As humans, we are subject to a range of cognitive biases. One strong bias is the “Availability Heuristic”, the tendency to let a single, large, or recent action dominate our perception. Whenever you assess performance and are in a position to supply feedback to fellow employees, fight against this bias to ensure your assessment is fair.
When an employee exceeds expectations, recognize their achievement promptly. Timely feedback is the best feedback. If the effort deserves a reward, consider a merit award, spot bonus, or whatever your organization uses to acknowledge a job well done. But don’t mistake a single instance of good effort for sustained high performance. Only in special situations should you consider longer-term rewards, such as promotions and raises, for individual acts.
Likewise, when an employee disappoints, address their shortcomings quickly. Often it will be a small issue, one that you can readily talk through to ensure that corrective action occurs. Sometimes it will be a larger issue, one that calls for a remedial plan. Very rarely, an employee will commit a major breach of ethics, law, or safety—in which case, you must take more drastic action immediately.

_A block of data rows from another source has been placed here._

Lemma missing_speaker_is_key_error_witness :
  (exists done,
      Single.read_files Corpus.segment_single Corpus.speaker_dict true
                        [Corpus.man] = inr done
      /\ dict_get Corpus.speaker_dict
                  (PyStr.speaker_of_path "/csj/htk/S99M0009.htk") = None
      /\ Single.read_htk Corpus.segment_single Corpus.zeroed
           ([Corpus.man] ++ "/csj/htk/S99M0009.htk" :: [Corpus.woman])
           Corpus.speaker_dict true true (Some "/data/train/input") None
           None []
         = (inl (KeyError (PyStr.speaker_of_path "/csj/htk/S99M0009.htk")),
            []))
  /\ (exists done,
         Gender.read_files Corpus.segment_gender Corpus.speaker_dict
                           "global" true [Corpus.man] = inr done
         /\ Gender.read_htk Corpus.segment_gender Design.pass1 Design.pass2
              ([Corpus.man] ++ "/csj/htk/S99M0009.htk" :: [Corpus.woman])
              Corpus.speaker_dict "global" true (Some "/data/train")
              Corpus.no_statistics []
            = (inl (KeyError
                      (PyStr.speaker_of_path "/csj/htk/S99M0009.htk")),
               [])).
Proof.
  assert (Hmissing :
    dict_get Corpus.speaker_dict
             (PyStr.speaker_of_path "/csj/htk/S99M0009.htk") = None)
    by reflexivity.
  split.
  - eexists.
    assert (Hbefore :
      Single.read_files Corpus.segment_single Corpus.speaker_dict true
                        [Corpus.man]
      = inr [ {| Single.seg_input_data_dict :=
                   [("S00M0001_0", [[2%float]; [2%float]; [2%float]])];
                 Single.seg_train_mean := [6%float];
                 Single.seg_train_std := [];
                 Single.seg_total_frame_num := 3 |} ])
      by (vm_compute; reflexivity).
    split; [exact Hbefore |]. split; [exact Hmissing |].
    exact (proj1 (@missing_speaker_is_key_error float binary64 _
                    Corpus.segment_single Corpus.segment_gender
                    Design.pass1 Design.pass2)
             Corpus.zeroed [Corpus.man] [Corpus.woman]
             "/csj/htk/S99M0009.htk" Corpus.speaker_dict true true
             (Some "/data/train/input") None None _ [] Hbefore Hmissing).
  - eexists.
    assert (Hbefore :
      Gender.read_files Corpus.segment_gender Corpus.speaker_dict "global"
                        true [Corpus.man]
      = inr ([ {| Gender.input_data_dict_speaker :=
                    [("S00M0001_0", [[2%float]; [2%float]; [2%float]])];
                  Gender.train_mean_speaker := [6%float];
                  Gender.total_frame_num_speaker := 3 |} ], []))
      by (vm_compute; reflexivity).
    split; [exact Hbefore |].
    exact (proj2 (@missing_speaker_is_key_error float binary64 _
                    Corpus.segment_single Corpus.segment_gender
                    Design.pass1 Design.pass2)
             [Corpus.man] [Corpus.woman] "/csj/htk/S99M0009.htk"
             Corpus.speaker_dict "global" true (Some "/data/train")
             Corpus.no_statistics _ [] Hbefore Hmissing).
Defined.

Individual incidents, both good and bad, should be a part of your longer-term feedback. They can be used to illustrate important behaviors. But don’t focus exclusively on these data points; rather, look for a sustained pattern of accomplishment. A consistent performance over the longer term is almost always more important than isolated incidents.
Promotions and raises, or the lack of either, should reflect a well-considered evaluation of overall achievement. People have a good grasp of fairness and can recognize when these important rewards are unjustly distributed. If you fall victim to the Availability Heuristic, you will over or under reward the people relying on you for a fair accounting.
Because the overall pattern can be difficult to discern in retrospect, keep notes on all the folks you are expected to assess, detailing both positive and negative aspects of their performance. Talk regularly with anyone you are expected to evaluate, probably in a 1:1 meeting. This is an ideal time for updating your notes.
Record major items, but also note more routine accomplishments or failures. Are deadlines regularly made or missed? Did the person go out of their way to help someone? Did the quality of their work stand out in some way? In what ways is this person a positive or negative influence? These notes will be a useful reminder of many smaller issues.
To properly assess performance, avoid biases that tempt you to focus on isolated instances, and, instead, consider the pattern.